FIG. 4 is an exploded view depicting the construction of the barge portion of the present invention;

FIG. 5 is a side sectional view generally taken along lines 2--2 in FIG. 1, but showing a mast portion of the present invention rotated to allow cleaning of solar panels and access to the interior of the barge portion.

DETAILED DESCRIPTION OF THE INVENTION

Referring now to the drawing, FIG. 1 depicts a marine sanitation holding vessel 20 constructed in accordance with, and embodying, the principles of the present invention. This vessel 20 basically comprises: (a) a barge 22; (b) a waste removal system generally indicated at 24; and (c) a ventilation system a portion of which is visible in FIG. 1 and indicated at reference character 26.

The waste removal system 24 is located in a center portion 28 of an upper surface or deck 30 of the barge 22. The ventilation system 26 is similarly located in a center portion 32 of the waste removal system 24. This balanced arrangement contributes to the sea-worthiness of the vessel 20 and is additionally advantageous for reasons that will become apparent below.

An exemplary waste removal system 24 is schematically depicted in, and will now be described in further detail with reference to, FIG. 2. As shown in that Figure, with few exceptions, the exemplary waste removal system 24 is divided into two individual systems comprising the same components. A first individual system comprises a first battery 34, first pump 36, a second pump 38, a waste receptacle 40, a clean water port 42, and first and second switches 44 and 46. A second individual system comprises a second battery 48, a third pump 50, a fourth pump 52, a waste receptacle 54, a clean water port 56, and first and second switches 58 and 60. Associated with each of these systems is a boat having a portable toilet or a holding tank such as holding tanks 62 and 64. Further, associated with each of the pumps 36, 38, 50, and 52 are nozzles or openings 66, 68, 70, and 72, respectively.

Common to these individual systems is a barge storage tank 74, a solar panel 76, and a voltage regulator 78. Separate from the individual systems comprising the waste removal system 24, but connected to one of the batteries thereof (in this case the second battery 48 associated with the second individual system), is a mooring light 80 and its associated day/night switch 82 and photo sensor 84. The water in which the barge floats is identified by reference character 86.

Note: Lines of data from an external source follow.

(* ===== verification/DemoLibs.v ===== *)
(** * Concrete libraries for the witnesses

    Small implementations of the library classes: documents of one member per
    file, [name=value], floats in tenths and patterns that match as substrings. *)
From S2P Require Import Prelude GoLib Regex Files Util Facts.

Definition demo_document (content : string) : option (gmap string string) :=
  match split content "=" with
  | [k; v] => Some {[k := v]}
  | _ => None
  end.

#[export] Instance demo_fact_lib : FactLib := {|
  float64 := Z;
  ParseFloat := λ s, match split s "." with
                     | [i; d] => x ← atoi i; y ← atoi d; Some (10 * x + y)%Z
                     | _ => None end;
  f64_leb := Z.leb; f64_ltb := Z.ltb; f64_eqb := Z.eqb; Sprintf_4f := itoa;
  json_doc := gmap string (fact_value Z);
  gjson_Get := λ d k, d !! k;
  json_member := string;
  json_Unmarshal := demo_document;
  YAMLToJSON := λ s, Some s;
  json_Marshal := λ m, FactString <$> m;
  json_empty := ∅;
|}.

#[export] Instance demo_regexp : Regexp := {| regexp_match := λ p s, Some (str_contains s p) |}.

#[export] Instance demo_time : TimeLib := {|
  float32 := Z; ParseFloat32 := atoi; f32_hours := λ v h, (v * h)%Z;
  time_ParseDuration := λ s, v ← atoi (take_bytes (String.length s - 1) s); Some (v * Second)%Z;
  Sprintf_2f_seconds := λ d, itoa (Z.quot d Second);
|}.
(* ===== verification/Submission.v ===== *)
(** * Message submission: messages, the directory spool and its publisher

    submission/msg.go, submission/disk_spool.go and submission/spool.go: what a
    valid message is, the files of a spool, and the handler that publishes them.
    Time, random numbers, generated ids and the answers of the network are
    arguments; signatures and the JSON of messages are the classes
    [SubmissionLib] and [MessageJSON]. *)
From S2P Require Import Prelude GoLib Regex Files Util GoNum Backoff.

(** Signing; [None] is an error. *)
Class SubmissionLib := {
  Ed25519SignWithSeedFile : string → string → option string;
}.

Inductive StoreType := Unknown | Directory.

(** A file of the spool: the priority of its directory and its name. *)
Abbreviation spool_path := (Z * string)%type.

Section Messages.
Context `{SL : SubmissionLib}.

(** Times are nanoseconds, [None] is the zero time. *)
Record Message := {
  m_ID : string;
  m_Subject : string;
  m_Payload : string;
  m_Reliable : bool;
  m_Priority : Z;
  m_Created : option Z;
  m_TTL : float64;
  m_MaxTries : Z;
  m_Tries : Z;
  m_NextTry : option Z;
  m_Sender : string;
  m_Identity : string;
  m_Sign : bool;
  m_Headers : gmap string string;
  m_st : StoreType;
  (** the file of a message that was read from the spool *)
  m_sm : option spool_path;
}.

Definition defaultTTL : Z := 7 * 24 * Hour.
Definition maxTTL : Z := 31 * 24 * Hour.

Definition newMessage (id : string) (now : Z) (sender : string) : Message :=
  {| m_ID := id; m_Subject := ""; m_Payload := ""; m_Reliable := false; m_Priority := 0;
     m_Created := Some now; m_TTL := Seconds defaultTTL; m_MaxTries := 500;
     m_Tries := 0; m_NextTry := None; m_Sender := sender; m_Identity := ""; m_Sign := false;
     m_Headers := ∅; m_st := Unknown; m_sm := None |}.

Inductive msg_error :=
| ErrMessageExpired
| ErrMessageMaxTries
| ErrSeedFileNotSet
| ErrSeedFileNotFound
| ErrSignatureFailed (why : string)
| ErrReservedHeaderName
| ErrMessage (why : string).
(* ===== verification/SecureMessages.v ===== *)
(** * Requests, replies and their secure envelopes

    protocol/v1 (constructors.go, security_request.go, security_reply.go),
    protocol/v2 (request.go, reply.go, secure_request.go, secure_reply.go) and the
    functions of choria/protocol.go that choose between the two: the security
    provider they call is the class [SecurityProvider] (inter/security_provider.go).
    A record stands for the type of both versions, [sr_Caller] being the certificate
    of version 1 and the token of version 2; the operations the versions do not share
    take the version they belong to in their name. *)
From S2P Require Import Prelude GoLib Regex Files Facts Filters Util Transport.

Record SecureRequest := {
  sr_Type : proto_version;
  sr_Protocol : string;
  sr_MessageBody : string;
  sr_Signature : string;
  (** [PublicCertificate], [CallerJWT] *)
  sr_Caller : string;
  sr_SignerJWT : string;
}.

Record SecureReply := {
  sp_Type : proto_version;
  sp_Protocol : string;
  sp_MessageBody : string;
  sp_Hash : string;
  sp_Signature : string;
  sp_SenderJWT : string;
}.

Definition RequestVersion (v : proto_version) : string := match v with V1 => RequestV1 | V2 => RequestV2 end.
Definition ReplyVersion (v : proto_version) : string := match v with V1 => ReplyV1 | V2 => ReplyV2 end.
Definition SecureRequestVersion (v : proto_version) : string :=
  match v with V1 => SecureRequestV1 | V2 => SecureRequestV2 end.
Definition SecureReplyVersion (v : proto_version) : string :=
  match v with V1 => SecureReplyV1 | V2 => SecureReplyV2 end.

Inductive SecurityTechnology := SecurityTechnologyX509 | SecurityTechnologyED25519JWT.

#[export] Instance SecurityTechnology_eq_dec : EqDecision SecurityTechnology.
Proof. solve_decision. Defined.

(** [inter.SecurityProvider], as far as messages use it; a provider that panics in
    [ShouldAllowCaller] takes the caller with it. *)
Class SecurityProvider := {
  BackingTechnology : SecurityTechnology;
  CallerIdentity : string → res string;
  SignBytes : string → res string;
  VerifySignatureBytes : string → string → list string → res (bool * string);
  RemoteSignRequest : string → res string;
  IsRemoteSigning : bool;
  ChecksumBytes : string → string;
  PublicCertBytes : res string;
  TokenBytes : res string;
  ShouldSignReplies : bool;
  ShouldAllowCaller : string → list string → res bool;
}.

(** JSON of the other messages: an encoding, and decoding over a message, whose
    unexported fields it leaves alone. *)
Class MessageJSON := {
  request_Marshal : Request → option string;
  request_Unmarshal : string → Request → option Request;
  reply_Marshal : Reply → option string;
  reply_Unmarshal : string → Reply → option Reply;
  secure_request_Marshal : SecureRequest → option string;
  secure_request_Unmarshal : string → SecureRequest → option SecureRequest;
  secure_reply_Marshal : SecureReply → option string;
  secure_reply_Unmarshal : string → SecureReply → option SecureReply;
}.

(** [protocol.Secure], set when the program is built. *)
Class BuildFlags := { Secure : string }.

Definition IsSecure `{BuildFlags} : bool := String.eqb Secure "true".

Definition decoded {A} (o : option A) : res A := match o with Some a => Ok a | None => Err "json" end.

Section Messages.
Context `{TJ : TransportJSON} `{MJ : MessageJSON}.

(** ** Requests *)

(** [time.Now()] in nanoseconds; version 1 counts seconds. *)
Definition request_time (v : proto_version) (now : Z) : Z :=
  match v with V1 => now / Second | V2 => now end.

Definition NewRequest (v : proto_version) (now : Z) (agent sender caller : string) (ttl : Z)
    (id collective : string) : Request :=
  {| rq_Type := v; rq_Protocol := RequestVersion v; rq_MessageBody := ""; rq_RequestID := id;
     rq_SenderID := sender; rq_CallerID := caller; rq_Collective := collective; rq_Agent := agent;
     rq_TTL := ttl; rq_Time := request_time v now; rq_Filter := Some NewFilter; rq_callerJWT := "";
     rq_signerJWT := ""; rq_seenBy := []; rq_federation := None |}.
(** ** internal/util/ed25519.go *)

Section Ed25519.
Context `{PF : Platform} `{KS : KeyStore}.

Definition Ed25519Verify (pk msg sig : string) : res bool :=
  if negb (Nat.eqb (String.length pk) 32) then Err "invalid public key size"
  else Ok (ed25519_Verify pk msg sig).

(** The seed of a key pair, the only state of it. *)
Definition Ed25519KeyPairFromSeed (seed : string) : res string :=
  if negb (Nat.eqb (String.length seed) 32) then Err "invalid seed length" else Ok seed.

Definition Ed25519KeyPairFromSeedFile (f : string) : res string :=
  ss ← ReadFile f;
  match hex_decode ss with
  | None => Err "invalid hex"
  | Some seed => Ed25519KeyPairFromSeed seed
  end.

Definition Ed25519SignWithSeedFile (f msg : string) : res string :=
  seed ← Ed25519KeyPairFromSeedFile f;
  Ok (ed25519_Sign seed msg).

End Ed25519.

(** ** The provider *)

(** An error wrapping [errPermissionDenied], and any other. *)
Inductive check_error := Denied | CheckFailed.

Section Provider.
Context `{TL : TokenLib} `{PF : Platform} `{KS : KeyStore}.
Variable conf : Config.

Definition Validate : list string :=
  (if String.eqb (sc_Identity conf) ""
   then ["identity could not be determine automatically via Choria or was not supplied"] else []) ++
  (if String.eqb (sc_TokenFile conf) "" then ["the path to the JWT token is not configured"] else []) ++
  (if String.eqb (sc_SeedFile conf) "" then ["the path to the ed25519 seed is not configured"] else []) ++
  (if sc_InitiatedByServer conf then
     (if Nat.eqb (length (sc_TrustedTokenSigners conf)) 0 && Nat.eqb (size (sc_Issuers conf)) 0
      then ["no trusted token signers or issuers configured"] else []) ++
     (if Nat.ltb 0 (length (sc_TrustedTokenSigners conf)) && Nat.ltb 0 (size (sc_Issuers conf))
      then ["can only configure one of trusted token signers or issuers"] else [])
   else []).

Definition CallerName : string := "choria=" +:+ sc_Identity conf.

Definition caller_identity (caller : string) : res string :=
  match re_search callerIDRe caller with
  | None => Err ("could not find a valid caller identity name in " +:+ caller)
  | Some c => Ok (submatch c 1)
  end.

Definition sign_bytes (b : string) : res string := Ed25519SignWithSeedFile (sc_SeedFile conf) b.

(** The key of the organization a token names, unverified. *)
Definition orgPkForToken (token : string) : res string :=
  match ParseTokenUnverified token with
  | inr e => Err (token_error_text e)
  | inl None => Err "no ou found in client token"
  | inl (Some OuOther) => Err "empty ou found in client token"
  | inl (Some (OuString ous)) =>
      match sc_Issuers conf !! ous with
      | None => Err ("no issuer found for " +:+ ous +:+ " ou")
      | Some issuer => Ok issuer
      end
  end.

Definition has_permission (f : ClientPermissions → bool) (c : ClientIDClaims) : bool :=
  match ClientPerms c with None => false | Some p => f p end.

Definition checkDelegate (caller delegate signer : string) : (string * string) + check_error :=
  match ParseClientIDToken delegate signer true with
  | inr _ => inr CheckFailed
  | inl st =>
      if negb (has_permission AuthenticationDelegator st) then inr Denied
      else
        match ParseClientIDToken caller signer true with
        | inr _ => inr Denied
        | inl ct =>
            if negb (has_permission (λ p, FleetManagement p || SignedFleetManagement p) ct) then inr Denied
            else if String.eqb (ClientPublicKey st) "" then inr Denied
            else inl (ClientPublicKey st, CallerID st)
        end
  end.

Definition checkClient (token signer : string) : (string * string) + check_error :=
  match ParseClientIDToken token signer true with
  | inr _ => inr CheckFailed
  | inl t =>
      if has_permission SignedFleetManagement t then inr Denied
      else if negb (has_permission FleetManagement t) then inr Denied
      else if String.eqb (ClientPublicKey t) "" then inr Denied
      else inl (ClientPublicKey t, CallerID t)
  end.

(** A server token without a public key is passed over as one that does not parse is. *)
Definition checkServer (token signer : string) : (string * string) + check_error :=
  match ParseServerToken token signer with
  | inr _ => inr CheckFailed
  | inl t =>
      if String.eqb (ServerPublicKey t) "" then inr CheckFailed
      else inl (ServerPublicKey t, ChoriaIdentity t)
  end.

(** Permission denied ends the search, another error goes on to the next signer. *)
Fixpoint try_signers (check : string → (string * string) + check_error) (signers : list string) :
    option (string * string) :=
  match signers with
  | [] => None
  | s :: rest =>
      match check s with
      | inl found => Some found
      | inr Denied => None
      | inr CheckFailed => try_signers check rest
      end
  end.

(** The public key and name of the signer of a message, from its token. *)
Definition signer_of (check : string → (string * string) + check_error) (token : string) :
    option (string * string) :=
  if Nat.ltb 0 (size (sc_Issuers conf)) then
    match orgPkForToken token with
    | Ok issuer => match check issuer with inl found => Some found | inr _ => None end
    | _ => None
    end
  else try_signers check (sc_TrustedTokenSigners conf).

Definition verify_with (signer : option (string * string)) (dat sig : string) : bool * string :=
  match signer with
  | None => (false, "")
  | Some (pks, name) =>
      match hex_decode pks with
      | None => (false, "")
      | Some pk =>
          match Ed25519Verify pk dat sig with
          | Ok ok => (ok, name)
          | _ => (false, "")
          end
      end
  end.

Definition verifyByteSignatureByDelegation (dat sig caller delegate : string) : bool * string :=
  if String.eqb delegate "" then (false, "")
  else
    match TokenPurpose delegate with
    | ClientIDPurpose => verify_with (signer_of (checkDelegate caller delegate) delegate) dat sig
    | _ => (false, "")
    end.
(** ** The channels *)

(** One direction of the broker: what was received and not yet read, the channels
    of the transformer and of the egest workers, and what was published. *)
Record chain := {
  ch_received : list string;
  ch_transform : list chainmessage;
  ch_egest : list chainmessage;
  ch_published : list (string * TransportMessage);
}.

Definition transform_capacity : Z := 1000.
Definition egest_capacity : Z := 10000.

Definition opt_list {A} (o : option A) : list A := match o with Some a => [a] | None => [] end.

(** The directions of [FederationBroker.Start]: requests from the federation and
    replies from the collective, each with its transformer. *)
Inductive direction := Requests | Replies.

Definition transformer (broker : string) (d : direction) : nat → chainmessage → res (option chainmessage) :=
  match d with
  | Requests => request_transformer broker
  | Replies => reply_transformer
  end.

(** Any worker of a kind takes the oldest message of its channel and sends on what
    its handler answers, when there is room; messages are received in any order.
    [fails] is whether publishing can fail. *)
Inductive chain_step (broker identity : string) (d : direction) (fails : bool) : chain → chain → Prop :=
| step_ingest c l1 data l2 server i r : ch_received c = l1 ++ data :: l2 →
    (Z.of_nat (length (ch_transform c)) < transform_capacity)%Z → ingest_handler server i data = Ok r →
    chain_step broker identity d fails c
      {| ch_received := l1 ++ l2; ch_transform := ch_transform c ++ opt_list r;
         ch_egest := ch_egest c; ch_published := ch_published c |}
| step_transform c cm q i r : ch_transform c = cm :: q →
    (Z.of_nat (length (ch_egest c)) < egest_capacity)%Z → transformer broker d i cm = Ok r →
    chain_step broker identity d fails c
      {| ch_received := ch_received c; ch_transform := q;
         ch_egest := ch_egest c ++ opt_list r; ch_published := ch_published c |}
| step_egest c cm q server i pub_ok l : ch_egest c = cm :: q →
    (fails = false → ∀ t, pub_ok t = true) → egest_handler identity server i pub_ok cm = Ok l →
    chain_step broker identity d fails c
      {| ch_received := ch_received c; ch_transform := ch_transform c; ch_egest := q;
         ch_published := ch_published c ++ l |}.

Definition new_chain (received : list string) : chain :=
  {| ch_received := received; ch_transform := []; ch_egest := []; ch_published := [] |}.

End Handlers.

(** * Federation: properties

    What is copied between messages, the way of a request and its reply through a
    broker, and what its channels keep. *)
From S2P Require Import SecureMessages DemoJSON.

(** ** The way of a message *)

Section Handlers.
Context `{TJ : TransportJSON}.


Lemma ingest_spec server i data m h f : NewTransportFromJSON data = Ok m → tm_Headers m = Some h →
  th_Federation h = Some f →
  ingest_handler server i data =
    Ok (Some {| cm_Targets := []; cm_RequestID := ft_RequestID f; cm_Message := m;
                cm_Seen := [server; worker_id "choria_nats_ingest" i] |}).
Proof.
  intros Hd Hh Hf. unfold ingest_handler. rewrite Hd. cbn. unfold read_view, tm_get. rewrite Hh. cbn.
  by rewrite Hf.
Qed.
Definition isEmptyFilter (m : Message) : bool :=
  match m_filter m with
  | None => true
  | Some f =>
      if is_nil (Fact f) && is_nil (Class_ f) && is_nil (Identity_ f) && is_nil (Compound_ f) then true
      else
        let agents := slice_len (Filters.Agent f) in
        let discovery := String.eqb (m_agent m) "discovery" in
        if discovery && Nat.ltb 1 agents then false
        else
          (Nat.eqb agents 0 || discovery && Nat.eqb agents 1) && Nat.eqb (slice_len (Fact f)) 0 &&
          Nat.eqb (slice_len (Class_ f)) 0 && Nat.eqb (slice_len (Identity_ f)) 0 &&
          Nat.eqb (slice_len (Compound_ f)) 0
  end.

Definition ReplyTarget `{Platform} (m : Message) : string :=
  m_collective m +:+ ".reply." +:+
  hex_encode (if fips140_Enabled then sha256_Sum256 (m_callerID m) else md5_Sum (m_callerID m)) +:+ "." +:+
  m_requestID m.

(** ** Making messages *)

Section Make.
Variable fw : FrameworkConfig.

(** [rid] is what [NewRequestID] returned. *)
Definition newMessage (rid : res string) (payload agent collective msgType : string)
    (request : option Message) : res Message :=
  id ← rid;
  msg ← SetType msgType
    {| m_payload := payload; m_agent := ""; m_request := None; m_filter := Some NewFilter; m_ttl := fw_TTL fw;
       m_timeStamp := zero_time; m_senderID := fw_Identity fw; m_callerID := fw_CallerID fw; m_requestID := id;
       m_discoveredHosts := []; m_customTarget := ""; m_expectedMessageID := ""; m_replyTo := "";
       m_collective := ""; m_msgType := ""; m_req := None; m_protoVersion := Unknown;
       m_shouldCacheTransport := fw_CacheBatchedTransports fw; m_cachedTransport := None |};
  msg ← match request with
        | None => SetCollective fw collective (with_target agent (m_replyTo msg) (m_collective msg) None msg)
        | Some r =>
            msg ← SetType ReplyMessageType
              (with_target (m_agent r) (m_replyTo r) (m_collective msg) (Some r) msg);
            SetCollective fw (m_collective r) msg
        end;
  MessageValidate fw msg;;
  Ok msg.

Definition NewMessage `{SecurityProvider} (rid : res string) (payload agent collective msgType : string)
    (request : option Message) : res Message :=
  m ← newMessage rid payload agent collective msgType request;
  Ok (with_version (match BackingTechnology with
                    | SecurityTechnologyX509 => RequestV1
                    | SecurityTechnologyED25519JWT => RequestV2
                    end) m).

(** The payload stays as it is when it is not base64: the error is dropped. *)
Definition NewMessageFromRequest (rid1 rid2 : res string) (req : Request) (replyto : string) :
    res (Message * Request) :=
  reqm ← newMessage rid1 (rq_MessageBody req) (rq_Agent req) (rq_Collective req) RequestMessageType None;
  let reqm := if String.eqb replyto "" then reqm
              else with_target (m_agent reqm) replyto (m_collective reqm) (m_request reqm) reqm in
  msg ← newMessage rid2 (rq_MessageBody req) (rq_Agent req) (rq_Collective req) ReplyMessageType (Some reqm);
  '(filter, req) ← rq_get_filter req;
  let msg := with_request req filter (fw_Identity fw)
               (m_shouldCacheTransport msg || fw_CacheBatchedTransports fw) msg in
  match SetBase64Payload (rq_MessageBody req) msg with
  | Ok msg => Ok (msg, req)
  | Err _ => Ok (msg, req)
  | Panic p => Panic p
  end.

End Make.

(** ** Transports *)

Section Transports.
Context `{TJ : TransportJSON} `{MJ : MessageJSON} `{BF : BuildFlags} `{SP : SecurityProvider}.
Variable fw : FrameworkConfig.
(** [time.Now()] *)
Variable now : Z.

(** [Framework.NewRequest] *)
Definition fw_NewRequest (version agent senderid callerid : string) (ttl : Z) (requestid collective : string) :
    res Request :=
  if String.eqb version RequestV1 then Ok (NewRequest V1 now agent senderid callerid ttl requestid collective)
  else if String.eqb version RequestV2 then Ok (NewRequest V2 now agent senderid callerid ttl requestid collective)
  else Err ("do not know how to create a Request version " +:+ version).

Definition NewRequestFromMessage (version : string) (msg : Message) : res Request :=
  if negb (elem (m_msgType msg) request_types)
  then Err ("cannot use '" +:+ m_msgType msg +:+ "' message to construct a Request")
  else
    req ← map_err (λ e, "could not create a Request from a Message: " +:+ e)
      (fw_NewRequest version (m_agent msg) (m_senderID msg) (m_callerID msg) (m_ttl msg) (m_requestID msg)
         (m_collective msg));
    let req := rq_set_message (m_payload msg) req in
    Ok (rq_set_filter (Some (default NewFilter (m_filter msg))) req).

(** [rep.SetMessage] comes before the error of [NewReply] is looked at: it goes through
    a nil interface then. *)
Definition NewReplyFromMessage (version : string) (msg : Message) : res Reply :=
  if negb (String.eqb (m_msgType msg) ReplyMessageType)
  then Err ("cannot use '" +:+ m_msgType msg +:+ "' message to construct a Reply")
  else
    match m_request msg with
    | None => Err "cannot create a Reply from Messages without Requests"
    | Some request =>
        req ← NewRequestFromMessage version request;
        match NewReply now (fw_Identity fw) req with
        | Ok rep => Ok (SetMessage (m_payload msg) rep)
        | Err _ => nil_headers
        | Panic p => Panic p
        end
    end.

Definition NewRequestTransportForMessage (msg : Message) (version : string) : res TransportMessage :=
  req ← map_err (λ e, "could not create Request: " +:+ e) (NewRequestFromMessage version msg);
  sr ← NewSecureRequest req;
  map_err (λ e, "could not create Transport: " +:+ e) (NewTransportForSecureRequest (fw_Identity fw) sr).

Definition UncachedRequestTransport (m : Message) : res TransportMessage :=
  if String.eqb (m_protoVersion m) "" || String.eqb (m_protoVersion m) Unknown
  then Err "cannot create a Request Transport without a version, please set it using SetProtocolVersion()"
  else if String.eqb (m_replyTo m) ""
  then Err "cannot create a Transport, no reply-to was set, please use SetReplyTo()"
  else if fw_RequireClientFilter fw && isEmptyFilter m
  then Err "cannot create a Request Transport, requests without filters have been disabled"
  else
    transport ← NewRequestTransportForMessage m (m_protoVersion m);
    SetReplyTo (m_replyTo m) transport.

Definition UncachedReplyTransport (m : Message) : res TransportMessage :=
  match m_req m with
  | None => Err "cannot create a Transport, no request were stored in the message"
  | Some req => NewReplyTransportForMessage now (fw_Identity fw) (m_payload m) req
  end.

(** [Message.Transport]: the transport of a request is kept when the message says so. *)
Definition MessageTransport (m : Message) : Message * res TransportMessage :=
  match m_cachedTransport m with
  | Some t =>
      if m_shouldCacheTransport m then (m, Ok t) else
      if elem (m_msgType m) request_types then (m, UncachedRequestTransport m)
      else if String.eqb (m_msgType m) ReplyMessageType then (m, UncachedReplyTransport m)
      else (m, Err ("do not know how to make a Transport for a " +:+ m_msgType m +:+ " type Message"))
  | None =>
      if elem (m_msgType m) request_types then
        match UncachedRequestTransport m with
        | Ok t => (if m_shouldCacheTransport m then with_cache true (Some t) m else m, Ok t)
        | r => (m, r)
        end
      else if String.eqb (m_msgType m) ReplyMessageType then (m, UncachedReplyTransport m)
      else (m, Err ("do not know how to make a Transport for a " +:+ m_msgType m +:+ " type Message"))
  end.

(** [CacheTransport] and [UniqueTransport] *)
Definition CacheTransport (m : Message) : Message := with_cache true (m_cachedTransport m) m.
Definition UniqueTransport (m : Message) : Message := with_cache false None m.

Definition NewRequestMessageFromTransportJSON (rid1 rid2 : res string) (payload : string) : res Message :=
  transport ← NewTransportFromJSON payload;
  srequest ← NewSecureRequestFromTransport transport false;
  request ← NewRequestFromSecureRequest srequest;
  request ← CopyFederationData transport request;
  replyto ← ReplyTo transport;
  '(msg, _) ← NewMessageFromRequest fw rid1 rid2 request replyto;
  Ok msg.

End Transports.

The various components just-described are connected by electrical conductors or wires, fixed pipes, and hoses. In FIG. 2, the wires are indicated by thin solid lines, the fixed pipes are indicated by thick solid lines, and the hoses are indicated by thick broken lines.

Each of these individual systems operates in the same basic manner, so the operation of the components of only the first of these systems will be described below with the understanding that the following discussion applies to the second of these systems.

The situation in which the boat from which waste must be removed contains the on-board holding tank 62 will initially be discussed. The operator of the boat first pulls alongside, and ties his boat to, the barge 22. The operator then takes in hand the nozzle 66 associated with the first pump 36. The operator next places the nozzle 66 into the port through which the on-board holding tank 62 may be accessed and depresses the first switch 44. The first switch 44 is a momentary switch that allows current to flow from the first battery 34 and energize the pump 36. The pump 36 causes the waste material in the holding tank to be withdrawn from the holding tank 62 through a hose 88 and dumped in the barge storage tank 74 through a pipe 90.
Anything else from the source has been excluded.